If you’ve just learned a new way to cook peas, you might write a prompt for a Spaced repetition memory system like: “Q. How do I cook peas sous vide?” “A. 18m @ 70°C”. But I find that questions like this are usually a struggle—I’ll frequently forget the answer. Questions which draw on multiple independent ideas seem to trip over this problem.

Note, however, that the research literature on broader applications of the Testing effect paints a more ambivalent picture: How complex should tasks be for test-enhanced learning?

Why is it important that questions focus on one idea? Michael Nielsen (2018) suggests:

I suspect it’s partly about focus. When I made mistakes with the combined question, I was often a little fuzzy about where exactly my mistake was. That meant I didn’t focus sharply enough on the mistake, and so didn’t learn as much from my failure. When I fail with the atomic questions my mind knows exactly where to focus.

What constitutes “one idea”? That depends on your prior context; “one idea” seems to consist of one step on top of whatever knowledge you’ve already deeply internalized. Another way to look at that might be relative to “Chunks” in human cognition: a single idea is expressed in one “chunk,” whatever that might mean for you.
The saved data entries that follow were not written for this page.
(** C5 when three topics are asked for and five groups come back, and when
    five are asked for and three labels come back. *)
Lemma topics_truncated_witness :
  let run t n :=
    fst (topics_block (script_client [Returns (completion_of (val_Topics t))])
           "gpt-4o-mini" (system_prompt_of "SQL" "beginner")
           (topic_prompt_of n "SQL") n initial_world) in
  run five_groups 3%Z
  = Ok (Some [VStr "Select"; VStr "Joins"; VStr "Indexes"]) /\
  run two_groups 5%Z
  = Ok (Some [VStr "Select"; VStr "Joins"; VStr "Indexes"]).
Proof.
  intros run. subst run. cbv beta.
  assert ("sk-key" <> EmptyString) as Hkey by discriminate.
  pose (thm t n H := topics_truncated
                       (fun _ => script_client
                                   [Returns (completion_of (val_Topics t))])
                       format_label "sk-key" "SQL" n 2 "beginner"
                       initial_world t Hkey H
                       (ex_intro _ _ (conj eq_refl eq_refl))).
  split.
  - assert (0 <= 3)%Z as H by lia.
    exact (proj1 (thm five_groups 3%Z H) ltac:(discriminate)).
  - assert (0 <= 5)%Z as H by lia.
    exact (proj1 (thm two_groups 5%Z H) ltac:(discriminate)).
Defined.

(** ** The index strings *)

Lemma StronglySorted_lookup_lt {A} (R : relation A) (l : list A) i j a b :
  StronglySorted R l -> l !! i = Some a -> l !! j = Some b -> i < j -> R a b.
Proof.
  intros Hs. revert i j.
  induction Hs as [|x l Hs IH Hall]; intros i j Hi Hj Hlt; [done|].
  destruct i as [|i], j as [|j]; simplify_eq/=; try lia.
  - rewrite Forall_forall in Hall. apply Hall.
    by eapply list_elem_of_lookup_2.
  - eapply IH; [done..|lia].
Qed.

Lemma StronglySorted_irrefl_NoDup {A} (R : relation A) (l : list A) :
  (forall x, ~ R x x) -> StronglySorted R l -> NoDup l.
Proof.
  intros Hirr. induction 1 as [|x l Hs IH Hall]; constructor; [|done].
  intros Hin. rewrite Forall_forall in Hall. by apply (Hirr x), Hall.
Qed.

Lemma numbered_NoDup next rows :
  numbered_upto next rows -> NoDup (Index <$> rows).
Proof.
  intros [Hs _]. apply (NoDup_fmap_1 parse_index).
  eapply StronglySorted_irrefl_NoDup; [|done].
  intros x. unfold emitted_before. lia.
Qed.

Lemma numbered_grouped next rows k k' p q ip iq :
  numbered_upto next rows ->
  k < k' ->
  (Index <$> rows) !! p = Some ip -> (Index <$> rows) !! q = Some iq ->
  in_group k ip -> in_group k' iq -> p < q.
Proof.
  intros [Hs _] Hk Hp Hq [sp ->] [sq ->].
  destruct (decide (p < q)) as [|Hge]; [done|exfalso].
  destruct (decide (p = q)) as [->|Hne].
  { rewrite Hp in Hq. injection Hq as Heq.
    apply (f_equal (fun s => fst (parse_index s))) in Heq.
    rewrite !parse_index_group in Heq. lia. }
  assert (emitted_before (parse_index (str_nat k' +:+ "." +:+ sq))
            (parse_index (str_nat k +:+ "." +:+ sp))) as Hlt.
  { eapply (StronglySorted_lookup_lt _ _ q p); [exact Hs| | |lia];
      rewrite list_lookup_fmap; [by rewrite Hq|by rewrite Hp]. }
  unfold emitted_before in Hlt. rewrite !parse_index_group in Hlt. lia.
Qed.

Lemma generate_cards_numbered OpenAI py_format key subject topic_number
    cards_per_topic pref w rows w' :
  generate_cards OpenAI py_format key subject topic_number cards_per_topic
    pref w = (Ok (Rows rows), w') ->
  exists next, numbered_upto next rows.
Proof.
  destruct (decide (key = EmptyString)) as [->|Hkey].
  { by rewrite generate_cards_without_key. }
  rewrite generate_cards_run by exact Hkey.
  destruct (topics_of _ _) as [[topic_list|]|e]; [| |done].
  - destruct (flatten_card_lists _ _ _) as [rows'|e] eqn:Hflat; [|done].
    intros [= <- _].
    destruct (flatten_card_lists_numbered _ _ _ _ Hflat
                (numbered_upto_nil _)) as [k' Hk'].
    eauto.
  - intros [= <- _]. exists (1, 1). apply numbered_upto_nil.
Qed.

(** C8: whenever [generate_cards] returns rows, their index strings are
    pairwise distinct, and a row of a group comes before every row of a
    later group (in particular all rows ["k. ..."] come before the rows
    ["k+1. ..."]). *)
Theorem indices_distinct_and_grouped
    (OpenAI : string -> client) (py_format : pyval -> string)
    (key subject : string) (topic_number cards_per_topic : Z)
    (pref : string) (w w' : world) (rows : list row) :
  generate_cards OpenAI py_format key subject topic_number cards_per_topic
    pref w = (Ok (Rows rows), w') ->
  NoDup (Index <$> rows) /\
  (forall k k' p q ip iq,
     k < k' ->
     (Index <$> rows) !! p = Some ip -> (Index <$> rows) !! q = Some iq ->
     in_group k ip -> in_group k' iq -> p < q).
Proof.
  intros Hrun. destruct (generate_cards_numbered _ _ _ _ _ _ _ _ _ _ Hrun)
    as [next Hnum].
  split; [by eapply numbered_NoDup|].
  intros k k' p q ip iq. exact (numbered_grouped next rows k k' p q ip iq Hnum).
Qed.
The fix in such instances is simple: break the question down into multiple simpler questions. Then, perhaps, add another question which integrates those two simpler questions. (This seems like an opportunity for Spaced repetition and knowledge modeling). The process of writing questions which focus precisely on one idea does seem to help sharpen my focus on the key elements of a topic (one angle on Writing one’s own spaced repetition prompts seems to promote understanding).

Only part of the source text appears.